Friday, 12 June 2015

My left foot


Here's one of Margot's photos of irises on Ella Street and me waiting patiently and not quite out of view in the background ...

Thursday, 11 June 2015

Gardener's Arms


With the University just a short walk down the road this place is very much a favourite with the academic (and perhaps not so academic) crowd. It's usually full to the brim and overflowing at lunch times. Along with this sunny beer garden there's also pool tables and no fewer than 17 TVs (blimey!) all showing sport, sport and more sport!!! (how nice...)

Wednesday, 10 June 2015

Fat Larry's as was


Fat Larry's if I remember right sold second hand CDs and that sort of stuff a few years back. This corner block including the shop next door was known as Pools Corner selling anything second hand, TVs, bikes, furniture and lots of  fishing gear as I recall. They ran a cheque cashing scheme as well. I may have bought a TV from there many, many years back (I've checked with Margot and yes we did, says herself, it was the one that went pink! Hmm.). Well Fat Larry is long gone and Pools Corner is now Ella Street Social Club.

Tuesday, 9 June 2015

One flew over the Crow's Nest


Outside this Italian restaurant on Newland Avenue was parked the smallest delivery van I've ever seen. This place was a year or so ago called La Perla, new name, new decor and it's getting good reviews. I've seen the menu and like all these places it's far from cheap for what is essentially pasta with some sauce on top. Thirty years ago this was a greasy spoon of a place by the name of the Crow's Nest (if I remember me rightly) it specialised in bacon butties and tea served in a pint mug! Autres temps, autres goûts! 

Sunday, 7 June 2015

Astonished brickwork


Ella Street (or at least its residents' association) has a thing about birds, there are bird tables along the length and little model birds attached to street furniture, I've posted about this a while back (here). What I didn't know then but have found since is that this avian fix has extended to putting up little quotes from literature with a birdy theme. Various authors from Wordsworth to Poe were chosen. Anyhow this being Hull and reason being what it is I suppose they could not escape the Larkin effect. At least this is one of his more cheery verses, yes I know it's difficult to believe. 
And while I'm on about old baldy, some of you may recall the fibre glass toads that decorated the town a while back on the celebration (there is no better word for it) of his death some 25 years earlier, well wait five years and suddenly it's thirty years since his death and a reunion of toads is planned this year along with a very large inflatable toad to hang over the town centre. You know a dead Larkin is the gift that keeps on giving ... It's a culcher thing, innit!
This is on the wall of the Jewish cemetery at the far end of Ella Street and close by that delight of modern architecture that I posted the other day .

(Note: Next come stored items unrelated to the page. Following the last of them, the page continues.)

(* ===== verification/KSys.v ===== *)
(** The system calls of the guest kernel (syscall.c, sysproc.c, sysfile.c).

    A result is the value that goes to [x0] of the trap frame. *)
From stdpp Require Import base gmap list numbers strings tactics.
From S2P Require Import Prelude Mem Ram KMachine KString KSched KBytes KAlloc KVm KProc KCons KBio KLog KFs KFile KFork KExec.

(** * syscall.h, fcntl.h *)

Definition SYS_fork : Z := 1.
Definition SYS_exit : Z := 2.
Definition SYS_wait : Z := 3.
Definition SYS_pipe : Z := 4.
Definition SYS_read : Z := 5.
Definition SYS_kill : Z := 6.
Definition SYS_exec : Z := 7.
Definition SYS_fstat : Z := 8.
Definition SYS_chdir : Z := 9.
Definition SYS_dup : Z := 10.
Definition SYS_getpid : Z := 11.
Definition SYS_sbrk : Z := 12.
Definition SYS_sleep : Z := 13.
Definition SYS_uptime : Z := 14.
Definition SYS_open : Z := 15.
Definition SYS_write : Z := 16.
Definition SYS_mknod : Z := 17.
Definition SYS_unlink : Z := 18.
Definition SYS_link : Z := 19.
Definition SYS_mkdir : Z := 20.
Definition SYS_close : Z := 21.

Definition O_RDONLY : Z := 0x000.
Definition O_WRONLY : Z := 0x001.
Definition O_RDWR : Z := 0x002.
Definition O_CREATE : Z := 0x200.
Definition O_TRUNC : Z := 0x400.

Section Sys.
Context {H : Type} `{!Platform H} `{!Symbols} `{!SleepFuel} `{!KPollFuel} `{!DiskDriver H}.
Implicit Types k : kernel H.

(** * Arguments *)

(** The value at [addr], if it is there. *)
Definition fetchaddr (addr : Z) : M (kernel H) (option Z) :=
  let! p := cur in
  let! r := get_proc p in
  if (addr >=? p_sz r) || (u64 (addr + 8) >? p_sz r) then ret None else
  let! c := copyin (p_pagetable r) addr 8 in
  if negb (fst c =? 0) then ret None else ret (Some (get_le 8 0 (snd c))).

(** The length of the string, and what has been copied to the buffer. *)
Definition fetchstr (addr max : Z) : M (kernel H) (Z * list Z) :=
  let! p := cur in
  let! r := get_proc p in
  let! c := copyinstr (p_pagetable r) addr max in
  if fst c <? 0 then ret c else ret (Z.of_nat (length (arr_str (snd c))), snd c).

Definition argraw (n : nat) : M (kernel H) Z :=
  let! p := cur in
  let! tf := get_tf p in
  if (n <? 6)%nat then deref (tf_x tf !! n) else panic.
Definition argint (n : nat) : M (kernel H) Z := let! v := argraw n in ret (i32 v).
Definition argaddr (n : nat) : M (kernel H) Z := argraw n.

(** The characters of the path, or [None] where [argstr] returns -1. *)
Definition argstr (n : nat) (max : Z) : M (kernel H) (option (list Z)) :=
  let! addr := argaddr n in
  let! s := fetchstr addr max in
  ret (if fst s <? 0 then None else Some (arr_str (snd s))).

(** * sysproc.c *)

Definition sys_exit : M (kernel H) Z := let! n := argint 0 in exit n.
Definition sys_getpid : M (kernel H) Z := let! p := cur in let! r := get_proc p in ret (p_pid r).
Definition sys_fork : M (kernel H) Z := fork.
Definition sys_wait : M (kernel H) Z := let! p := argaddr 0 in wait p.

Definition sys_sbrk : M (kernel H) Z :=
  let! n := argint 0 in
  let! p := cur in
  let! r := get_proc p in
  let addr := i32 (p_sz r) in
  let! e := growproc n in
  ret (if e <? 0 then -1 else addr).

(** A negative [n] is compared as [uint]. *)
Fixpoint sys_sleep_loop (fuel : nat) (ticks0 n : Z) : M (kernel H) Z :=
  match fuel with
  | O => spin
  | S fuel' =>
      let! ticks := gets k_ticks in
      if negb (u32 (ticks - ticks0) <? u32 n) then release LTicks ;; ret 0 else
      let! p := cur in
      let! r := get_proc p in
      if negb (p_killed r =? 0) then release LTicks ;; ret (-1)
      else sleep ChTicks LTicks ;; sys_sleep_loop fuel' ticks0 n
  end.
Definition sys_sleep : M (kernel H) Z :=
  let! n := argint 0 in
  acquire LTicks ;;
  let! ticks0 := gets k_ticks in
  sys_sleep_loop (S sleep_fuel) ticks0 n.

Definition sys_kill : M (kernel H) Z := let! pid := argint 0 in kill pid.

Definition sys_uptime : M (kernel H) Z :=
  acquire LTicks ;;
  let! xticks := gets k_ticks in
  release LTicks ;;
  ret xticks.

(** * sysfile.c *)

(** The descriptor and the file. *)
Definition argfd (n : nat) : M (kernel H) (option (Z * nat)) :=
  let! fd := argint n in
  if (fd <? 0) || (fd >=? NOFILE) then ret None else
  let! p := cur in
  let! r := get_proc p in
  let! f := deref (p_ofile r !! Z.to_nat fd) in
  ret ((fun f => (fd, f)) <$> f).

Fixpoint fdalloc_loop (n fd : nat) (p f : nat) : M (kernel H) Z :=
  match n with
  | O => ret (-1)
  | S n' =>
      let! r := get_proc p in
      let! o := deref (p_ofile r !! fd) in
      match o with
      | None => upd_proc p (fun r => set_p_ofile (<[fd := Some f]> (p_ofile r)) r) ;; ret (Z.of_nat fd)
      | Some _ => fdalloc_loop n' (S fd) p f
      end
  end.
Definition fdalloc (f : nat) : M (kernel H) Z := let! p := cur in fdalloc_loop (Z.to_nat NOFILE) 0 p f.

(** [myproc()->ofile[fd] = 0] *)
Definition clear_fd (fd : Z) : M (kernel H) unit :=
  let! p := cur in upd_proc p (fun r => set_p_ofile (<[Z.to_nat fd := None]> (p_ofile r)) r).

Definition sys_dup : M (kernel H) Z :=
  let! a := argfd 0 in
  match a with
  | None => ret (-1)
  | Some (_, f) =>
      let! fd := fdalloc f in
      if fd <? 0 then ret (-1) else let! _ := filedup f in ret fd
  end.

Definition sys_read : M (kernel H) Z :=
  let! a := argfd 0 in
  match a with
  | None => ret (-1)
  | Some (_, f) => let! n := argint 2 in let! p := argaddr 1 in fileread f p n
  end.

Definition sys_write : M (kernel H) Z :=
  let! a := argfd 0 in
  match a with
  | None => ret (-1)
  | Some (_, f) => let! n := argint 2 in let! p := argaddr 1 in filewrite f p n
  end.

Definition sys_close : M (kernel H) Z :=
  let! a := argfd 0 in
  match a with
  | None => ret (-1)
  | Some (fd, f) => clear_fd fd ;; fileclose f ;; ret 0
  end.

Definition sys_fstat : M (kernel H) Z :=
  let! a := argfd 0 in
  match a with
  | None => ret (-1)
  | Some (_, f) => let! st := argaddr 1 in filestat f st
  end.

(** Change the link count of a locked inode, and write it. *)
Definition add_nlink (ip : nat) (d : Z) : M (kernel H) unit :=
  upd_inode ip (fun r => set_i_nlink (i16 (i_nlink r + d)) r) ;; iupdate ip.

Definition sys_link_bad (ip : nat) : M (kernel H) Z :=
  ilock ip ;;
  add_nlink ip (-1) ;;
  iunlockput ip ;;
  end_op ;;
  ret (-1).

Definition sys_link : M (kernel H) Z :=
  let! old := argstr 0 MAXPATH in
  match old with None => ret (-1) | Some old =>
  let! new := argstr 1 MAXPATH in
  match new with None => ret (-1) | Some new =>
  begin_op ;;
  let! mip := namei old in
  match mip with None => end_op ;; ret (-1) | Some ip =>
  ilock ip ;;
  let! r := get_inode ip in
  if i_type r =? T_DIR then iunlockput ip ;; end_op ;; ret (-1) else
  add_nlink ip 1 ;;
  iunlock ip ;;
  let! np := nameiparent new in
  match fst np with None => sys_link_bad ip | Some dp =>
  ilock dp ;;
  let! rd := get_inode dp in
  let! ri := get_inode ip in
  let! e := (if negb (i_dev rd =? i_dev ri) then ret (-1) else dirlink dp (snd np) (i_inum ri)) in
  if e <? 0 then iunlockput dp ;; sys_link_bad ip else
  iunlockput dp ;;
  iput ip ;;
  end_op ;;
  ret 0
  end end end end.

(** Only "." and ".." are in use. *)
Fixpoint isdirempty_loop (fuel : nat) (dp : nat) (off : Z) : M (kernel H) bool :=
  match fuel with
  | O => spin
  | S fuel' =>
      let! r := get_inode dp in
      if negb (off <? i_size r) then ret true else
      let! de := read_dirent dp off in
      if negb (de_inum de =? 0) then ret false else isdirempty_loop fuel' dp (off + DIRENT_SIZE)
  end.
Definition isdirempty (dp : nat) : M (kernel H) bool :=
  let! r := get_inode dp in
  isdirempty_loop (S (S (Z.to_nat (i_size r / DIRENT_SIZE)))) dp (2 * DIRENT_SIZE).

Definition sys_unlink_bad (dp : nat) : M (kernel H) Z := iunlockput dp ;; end_op ;; ret (-1).

Definition sys_unlink : M (kernel H) Z :=
  let! path := argstr 0 MAXPATH in
  match path with None => ret (-1) | Some path =>
  begin_op ;;
  let! np := nameiparent path in
  let name := snd np in
  match fst np with None => end_op ;; ret (-1) | Some dp =>
  ilock dp ;;
  if (namecmp name (chars "." ++ [0]) =? 0) || (namecmp name (chars ".." ++ [0]) =? 0) then sys_unlink_bad dp else
  let! l := dirlookup dp name in
  match l with None => sys_unlink_bad dp | Some (ip, off) =>
  ilock ip ;;
  let! r := get_inode ip in
  if i_nlink r <? 1 then panic else
  let! empty := (if i_type r =? T_DIR then isdirempty ip else ret true) in
  if negb empty then iunlockput ip ;; sys_unlink_bad dp else
  let! w := writei dp Local (replicate (Z.to_nat DIRENT_SIZE) 0) off DIRENT_SIZE in
  if negb (w =? DIRENT_SIZE) then panic else
  (if i_type r =? T_DIR then add_nlink dp (-1) else ret tt) ;;
  iunlockput dp ;;
  add_nlink ip (-1) ;;
  iunlockput ip ;;
  end_op ;;
  ret 0
  end end end.

(** The inode is returned locked. *)
Definition create (path : list Z) (type major minor : Z) : M (kernel H) (option nat) :=
  let! np := nameiparent path in
  let name := snd np in
  match fst np with None => ret None | Some dp =>
  ilock dp ;;
  let! l := dirlookup dp name in
  match l with
  | Some (ip, _) =>
      iunlockput dp ;;
      ilock ip ;;
      let! r := get_inode ip in
      if (type =? T_FILE) && ((i_type r =? T_FILE) || (i_type r =? T_DEVICE)) then ret (Some ip) else
      iunlockput ip ;;
      ret None
  | None =>
      let! rd := get_inode dp in
      let! ip := ialloc (i_dev rd) type in
      ilock ip ;;
      upd_inode ip (fun r => set_i_nlink 1 (set_i_minor (i16 minor) (set_i_major (i16 major) r))) ;;
      iupdate ip ;;
      (if type =? T_DIR then
         add_nlink dp 1 ;;
         let! ri := get_inode ip in
         let! e1 := dirlink ip (chars ".") (i_inum ri) in
         if e1 <? 0 then panic else
         let! rd := get_inode dp in
         let! e2 := dirlink ip (chars "..") (i_inum rd) in
         if e2 <? 0 then panic else ret tt
       else ret tt) ;;
      let! ri := get_inode ip in
      let! e := dirlink dp name (i_inum ri) in
      if e <? 0 then panic else
      iunlockput dp ;;
      ret (Some ip)
  end end.

(** From the locked inode of [sys_open] to the descriptor. *)
Definition open_file (ip : nat) (omode : Z) : M (kernel H) Z :=
  let! r := get_inode ip in
  if (i_type r =? T_DEVICE) && ((i_major r <? 0) || (i_major r >=? NDEV)) then
    iunlockput ip ;; end_op ;; ret (-1)
  else
  let! mf := filealloc in
  let! fd := (match mf with Some f => fdalloc f | None => ret (-1) end) in
  match mf with
  | Some f =>
      if fd <? 0 then fileclose f ;; iunlockput ip ;; end_op ;; ret (-1) else
      (if i_type r =? T_DEVICE then upd_file f (fun f => set_f_major (i_major r) (set_f_type FD_DEVICE f))
       else upd_file f (fun f => set_f_off 0 (set_f_type FD_INODE f))) ;;
      upd_file f (set_f_ip (Some ip)) ;;
      upd_file f (set_f_readable (Z.b2z (negb (has omode O_WRONLY)))) ;;
      upd_file f (set_f_writable (Z.b2z (has omode O_WRONLY || has omode O_RDWR))) ;;
      (if has omode O_TRUNC && (i_type r =? T_FILE) then itrunc ip else ret tt) ;;
      iunlock ip ;;
      end_op ;;
      ret fd
  | None => iunlockput ip ;; end_op ;; ret (-1)
  end.

Definition sys_open : M (kernel H) Z :=
  let! path := argstr 0 MAXPATH in
  match path with None => ret (-1) | Some path =>
  let! omode := argint 1 in
  begin_op ;;
  if has omode O_CREATE then
    let! mip := create path T_FILE 0 0 in
    match mip with None => end_op ;; ret (-1) | Some ip => open_file ip omode end
  else
    let! mip := namei path in
    match mip with
    | None => end_op ;; ret (-1)
    | Some ip =>
        ilock ip ;;
        let! r := get_inode ip in
        if (i_type r =? T_DIR) && negb (omode =? O_RDONLY) then iunlockput ip ;; end_op ;; ret (-1)
        else open_file ip omode
    end
  end.

Definition sys_mkdir : M (kernel H) Z :=
  begin_op ;;
  let! path := argstr 0 MAXPATH in
  let! mip := (match path with None => ret None | Some path => create path T_DIR 0 0 end) in
  match mip with
  | None => end_op ;; ret (-1)
  | Some ip => iunlockput ip ;; end_op ;; ret 0
  end.

Definition sys_mknod : M (kernel H) Z :=
  begin_op ;;
  let! path := argstr 0 MAXPATH in
  let! mip := (match path with
    | None => ret None
    | Some path =>
        let! major := argint 1 in
        let! minor := argint 2 in
        create path T_DEVICE major minor
    end) in
  match mip with
  | None => end_op ;; ret (-1)
  | Some ip => iunlockput ip ;; end_op ;; ret 0
  end.

Definition sys_chdir : M (kernel H) Z :=
  let! p := cur in
  begin_op ;;
  let! path := argstr 0 MAXPATH in
  let! mip := (match path with None => ret None | Some path => namei path end) in
  match mip with
  | None => end_op ;; ret (-1)
  | Some ip =>
      ilock ip ;;
      let! r := get_inode ip in
      if negb (i_type r =? T_DIR) then iunlockput ip ;; end_op ;; ret (-1) else
      iunlock ip ;;
      let! rp := get_proc p in
      let! cwd := deref (p_cwd rp) in
      iput cwd ;;
      end_op ;;
      upd_proc p (set_p_cwd (Some ip)) ;;
      ret 0
  end.

Fixpoint free_pages (pages : list Z) : M (kernel H) unit :=
  match pages with [] => ret tt | a :: pages' => kfree a ;; free_pages pages' end.

(** The pages of the arguments so far, and whether all were fetched. *)
Fixpoint fetch_args (n : nat) (uargv : Z) (argv : list Z) : M (kernel H) (list Z * bool) :=
  match n with
  | O => ret (argv, false)
  | S n' =>
      let! a := fetchaddr (u64 (uargv + 8 * Z.of_nat (length argv))) in
      match a with
      | None => ret (argv, false)
      | Some uarg =>
          if uarg =? 0 then ret (argv, true) else
          let! page := kalloc in
          if page =? 0 then ret (argv, false) else
          let! s := fetchstr uarg PGSIZE in
          on_mem (store_bytes page (snd s)) ;;
          if fst s <? 0 then ret (argv ++ [page], false) else fetch_args n' uargv (argv ++ [page])
      end
  end.

Definition sys_exec : M (kernel H) Z :=
  let! path := argstr 0 MAXPATH in
  match path with None => ret (-1) | Some path =>
  let! uargv := argaddr 1 in
  let! a := fetch_args (Z.to_nat MAXARG) uargv [] in
  let '(pages, ok) := a in
  let! r := (if (ok : bool) then exec path (pages ++ replicate (Z.to_nat MAXARG - length pages) 0) else ret (-1)) in
  free_pages pages ;;
  ret r
  end.

Definition sys_pipe : M (kernel H) Z :=
  let! p := cur in
  let! fdarray := argaddr 0 in
  let! pa := pipealloc in
  match pa with
  | None => ret (-1)
  | Some (rf, wf) =>
      let! fd0 := fdalloc rf in
      let! fd1 := (if fd0 <? 0 then ret (-1) else fdalloc wf) in
      if (fd0 <? 0) || (fd1 <? 0) then
        (if fd0 >=? 0 then clear_fd fd0 else ret tt) ;;
        fileclose rf ;; fileclose wf ;; ret (-1)
      else
      let! r := get_proc p in
      let! e0 := copyout (p_pagetable r) fdarray (le_bytes 4 fd0) in
      let! e1 := (if e0 <? 0 then ret (-1) else copyout (p_pagetable r) (u64 (fdarray + 4)) (le_bytes 4 fd1)) in
      if e1 <? 0 then
        clear_fd fd0 ;; clear_fd fd1 ;; fileclose rf ;; fileclose wf ;; ret (-1)
      else ret 0
  end.

(** * Dispatch *)

Definition syscalls (num : Z) : option (M (kernel H) Z) :=
  match num with
  | 1 => Some sys_fork | 2 => Some sys_exit | 3 => Some sys_wait | 4 => Some sys_pipe | 5 => Some sys_read
  | 6 => Some sys_kill | 7 => Some sys_exec | 8 => Some sys_fstat | 9 => Some sys_chdir | 10 => Some sys_dup
  | 11 => Some sys_getpid | 12 => Some sys_sbrk | 13 => Some sys_sleep | 14 => Some sys_uptime
  | 15 => Some sys_open | 16 => Some sys_write | 17 => Some sys_mknod | 18 => Some sys_unlink
  | 19 => Some sys_link | 20 => Some sys_mkdir | 21 => Some sys_close | _ => None
  end.

Definition syscall : M (kernel H) unit :=
  let! p := cur in
  let! tf := get_tf p in
  let! x7 := deref (tf_x tf !! 7%nat) in
  let num := i32 x7 in
  let! r := (match syscalls num with
    | Some f => f
    | None =>
        let! r := get_proc p in
        printf ("%d %s: unknown sys call %d" +:+ nl) [ANum (p_pid r); AStr (Some (arr_str (p_name r))); ANum num] ;;
        ret (-1)
    end) in
  upd_tf p (fun t => set_tf_x (<[O := u64 r]> (tf_x t)) t).

End Sys.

You want the whole picture and the whole poem? Surely you do, it's really not that long, honest.

Coming 

On longer evenings,
Light, chill and yellow,
Bathes the serene
Foreheads of houses.
A thrush sings,
Laurel-surrounded
In the deep bare garden,
Its fresh-peeled voice
Astonishing the brickwork.
It will be spring soon,
It will be spring soon—
And I, whose childhood
Is a forgotten boredom,
Feel like a child
Who comes on a scene
Of adult reconciling,
And can understand nothing
But the unusual laughter,
And starts to be happy.

Philip Larkin



Saturday, 6 June 2015

A stylish exit


Living near the large cemetery and crematorium on Chanterlands Avenue means funeral cortèges are a common sight in these parts. Most involve black limousines but I've noticed a worrying trend lately for grey hearses (!); this will never do. A few, very few, involve the old style horse drawn hearse like this one that clip-clopped slowly along Cottingham Road yesterday; a fine if, as I suspect, expensive send off.